“Sana
iyilikten her ne gelirse Allah’tandır, kötülükten de sana ne gelirse o da
kendindendir. Biz seni insanlara bir elçi olarak gönderdik; şâhid olarak Allah
yeter”
(Nîsâ 79).
“Size isâbet
eden her musîbet, (ancak) ellerinizin kazandığı dolayısıyladır. (Allah,) Çoğunu
da affeder”
(Şûrâ 30).
Allah,
irâdeli kıldığı insana; “kânunlarınızı tüm kâinatta olduğu gibi Ben’im
kânunlarıma-yasalarıma-sünnetullaha göre belirleyin, vahye uygun olarak tam da
kâinâtın yasalarına-düzenine göre ayarlayın” demektedir. “Hayâtınızı-Dünyâ’yı-yaşantınızı
buna göre belirleyin ki ölçüden çıkmayın, yanlış ölçüler size zarar vermesin” demektedir.

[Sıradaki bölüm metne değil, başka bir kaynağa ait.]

Lemma evolveQuantumStates_draws (w w' : World) (u : unit) :
  evolveQuantumStates host w = Ok (u, w') ->
  draws w' = (draws w + List.length (concat (quantumStates (this w))))%nat.
Proof.
  unfold evolveQuantumStates. intros H.
  open_bind H o w0 H0. inversion H0; subst o w0; clear H0.
  open_bind H qs w1 H1.
  unfold mapM in H1.
  apply (mapM_from_draws _ (@List.length QuantumState)) in H1.
  - unfold set_quantumStates in H. open_bind H o w2 H2.
    inversion H2; subst o w2; clear H2. inversion H; subst w'. cbn.
    rewrite H1, list_sum_lengths. reflexivity.
  - intros row k w0 row' w2 E. unfold mapM in E.
    apply (mapM_from_draws _ (fun _ => 1%nat)) in E.
    + rewrite E, list_sum_const. lia.
    + intros s j w3 s' w4 E'. eapply evolveState_draws; eassumption.
Qed.

(** X17.  [evolveQuantumStates] never throws.  It keeps the shape of the
    grid, the particles, the global best, the configuration and the
    context, and draws exactly one random number per state. *)
Theorem evolveQuantumStates_never_throws :
  forall w : World,
    exists w',
      evolveQuantumStates host w = Ok (tt, w')
      /\ keeps_best w w'
      /\ this_particles (this w') = this_particles (this w)
      /\ Forall2 (fun row row' => List.length row' = List.length row)
                 (quantumStates (this w)) (quantumStates (this w'))
      /\ draws w' = (draws w + List.length (concat (quantumStates (this w))))%nat.
Proof.
  intros w. destruct (evolveQuantumStates_total host w) as (w' & H).
  exists w'. split; [exact H|].
  pose proof (evolveQuantumStates_draws _ _ _ H) as Hd.
  apply evolveQuantumStates_frame in H as (Hk & Hp & Hs).
  repeat split; try assumption; apply Hk.
Qed.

Ölçüye uyulmasına rağmen yine de başımıza “kötü” dediğimiz bir şey geliyorsa,
bu, ya aklımızın sınırlı olmasından dolayı nedenini tam bilemediğimizden, yada
o şeyin aslında kötü-şer gibi görünmesine rağmen aslında iyi-hayır
olmasındandır ki Kur’ân bu konuda bizi uyarır:
“Savaş,
hoşunuza gitmediği hâlde üzerinize yazıldı (farz kılındı). Olur ki hoşunuza
gitmeyen bir şey sizin için hayırlıdır ve olur ki, sevdiğiniz şey de sizin için
bir şerdir. Allah bilir de siz bilmezsiniz” (Bakara 216).
“Doğrusu,
uydurulmuş bir yalanla gelenler, sizin içinizden birlikte davranan bir
topluluktur; siz onu kendiniz için bir şer saymayın, aksine o sizin için bir
hayırdır. Onlardan her bir kişiye kazandığı günahtan (bir cezâ) vardır.

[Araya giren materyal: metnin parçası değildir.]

(** * parallel_graph: a thread pool summing the weights of a graph

    Shallow embedding of [src/os_threadpool.c] (the task queue and the worker
    pool) and [src/parallel.c] (the graph traversal and the driver), as an
    interleaving state machine: every thread carries a program counter that
    names the next statement of the C function it is in, the shared memory is
    one record, and a schedule picks which thread runs its next statement.
    Lock acquisition blocks (the step is not enabled) while another thread
    holds the lock. *)

From Stdlib Require Import ZArith Lia.
From stdpp Require Import base tactics option relations list.

Local Open Scope Z_scope.
Local Open Scope nat_scope.

(** ** Data model *)

(** Modelled from the spec: [os_graph.h] is not among the sources.  The spec
    gives every node an integer weight and a sequence of neighbour indices, and
    every node a visitation status; [parallel.c] calls the weight [info], the
    neighbour array [neighbours] (its length is [num_neighbours]) and the
    middle status [PROCESSING] (the spec's CLAIMED). *)
Inductive visit_status : Set := NOT_VISITED | PROCESSING | DONE.

Record os_node_t : Set := { info : Z; neighbours : list nat }.

Definition num_neighbours (n : os_node_t) : nat := length (neighbours n).

Global Instance visit_status_eq_dec : EqDecision visit_status.
Proof. solve_decision. Defined.

(** [int] is 32 bits wide, two's complement: the value an addition leaves in
    an [int] variable. *)
Definition wrap_int (z : Z) : Z := ((z + 2 ^ 31) mod 2 ^ 32 - 2 ^ 31)%Z.

(** The values an [int] can hold. *)
Definition in_int_range (z : Z) : Prop := (- 2 ^ 31 ≤ z < 2 ^ 31)%Z.

(** The threads of the process: the driver and the pool's workers, the latter
    named by their index in [tp->threads]. *)
Inductive thread_id : Set := Main | Worker (i : nat).

Global Instance thread_id_eq_dec : EqDecision thread_id.
Proof. solve_decision. Defined.

(** [parallel.c]: [graph_task_args_t]. *)
Record graph_task_args_t : Set := { idx : nat }.

(** The function pointers a task carries.  [execute] is the only action and
    [free] the only argument destructor the program ever stores. *)
Inductive action_fn : Set := execute_fn.
Inductive destroy_fn : Set := free_fn.

(** Modelled from the spec: [os_threadpool.h] is not among the sources.  A
    task is an action, an argument owned by the task, and an optional
    argument destructor; [create_task] fills exactly these three fields. *)
Record os_task_t : Set := {
  action : action_fn;
  argument : graph_task_args_t;
  destroy_arg : option destroy_fn
}.

Definition create_task (a : action_fn) (arg : graph_task_args_t)
    (d : option destroy_fn) : os_task_t :=
  {| action := a; argument := arg; destroy_arg := d |}.

Definition task_idx (t : os_task_t) : nat := idx (argument t).

(** Modelled from the spec: the pool owns the FIFO sequence of pending tasks
    ([head]), the tasks-ever-submitted counter ([tasks_added]), one mutex and
    one condition variable.  A mutex is its holder, a condition variable the
    threads blocked on it.  The counter's width is fixed by the missing header;
    it is kept unbounded here (a run submits at most one task per node). *)
Record os_threadpool_t : Set := {
  head : list os_task_t;
  tasks_added : nat;
  mutex : option thread_id;
  cond : list thread_id
}.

Onlardan (iftirânın) büyüğünü yüklenene ise büyük bir azap vardır” (Nûr 11).
Bu
âyetlerden anlaşılan şey, kötülüğün Allah’tan, dolayısıyla doğal durumdan
değil, bilinçli varlık olan insandan kaynaklandığı ve her kötülüğün de aslında
bizim zannettiğimiz gibi kötü olmayabileceğidir. Zîrâ bizim kötü zannettiğimiz
şeylerin bir kısmı sonuçta hayra ve iyiliğe dönebilmektedir. Allah bilir de biz
bilemeyiz.
Allah’tan kötülük
gelmez. Zîrâ Allah’ın yarattıkları içinde kötü olarak yaratılmış bir şey yoktur
ki şeytan bile sonradan “şeytan” olmuştur. Şeytanı “şeytan” yapan şey,
yaratılıştan kötü ve âsi olması değil, kibirli davranarak Allah’ın emrine itaat
etmemesiydi. Çünkü doğal durumda kötülük yoktur. Mesela kesici bir âletin
kötülüğe yol açma potansiyeli vardır ama aslında kesici âletler insanın
işlerini yaparken kullanması için vardır. Meselâ bıçak, adam öldürmek için
değil, yiyeceklerin hazırlanması yada bir iş yapılırken araç olarak
kullanılması için vardır ve varlık amacı budur.
Kötülüğün
ortaya çıkması, şuurlu ve bir nefse sâhip olan bir varlığın yaratılmasıyla
başlar. Tabi nefs “imtihan”dan dolayı potansiyel olarak kötülüğü açığa
çıkarabilir fakat bu zorunlu değildir. Hattâ insan aslında “iyi” olarak
yaratılmıştır. Kötü olması ve kötülük yapması ve böylece kötülüğün ortaya
çıkması, şeytan ve nefsin arzuları ve etkileriyle olmaktadır.
İyiliğin
Allah’tan, kötülüğün ise kendi yaptıklarından kaynaklandığını bilen ve buna
inanan kişiler, kötülüğün ortaya çıkmasına sebep olmazlar. Fakat mesele şudur
ki, kötülüğün haz veren tarafı da vardır. Bu yüzden “kötülüklerde bâzı yararlar
vardır fakat zararları daha çoktur” denilse yanlış olmaz. İçki ve kumarda bâzı
yararların olmasına rağmen zararlarının daha fazla olması onların haram
kılınmasına neden olmuş ve yasaklanmıştır. Kötülükler, iyiliklerin ve özde iyi
olanların, şeytanın ve nefsin etkisiyle (aslında hiç gerek olmamasına rağmen)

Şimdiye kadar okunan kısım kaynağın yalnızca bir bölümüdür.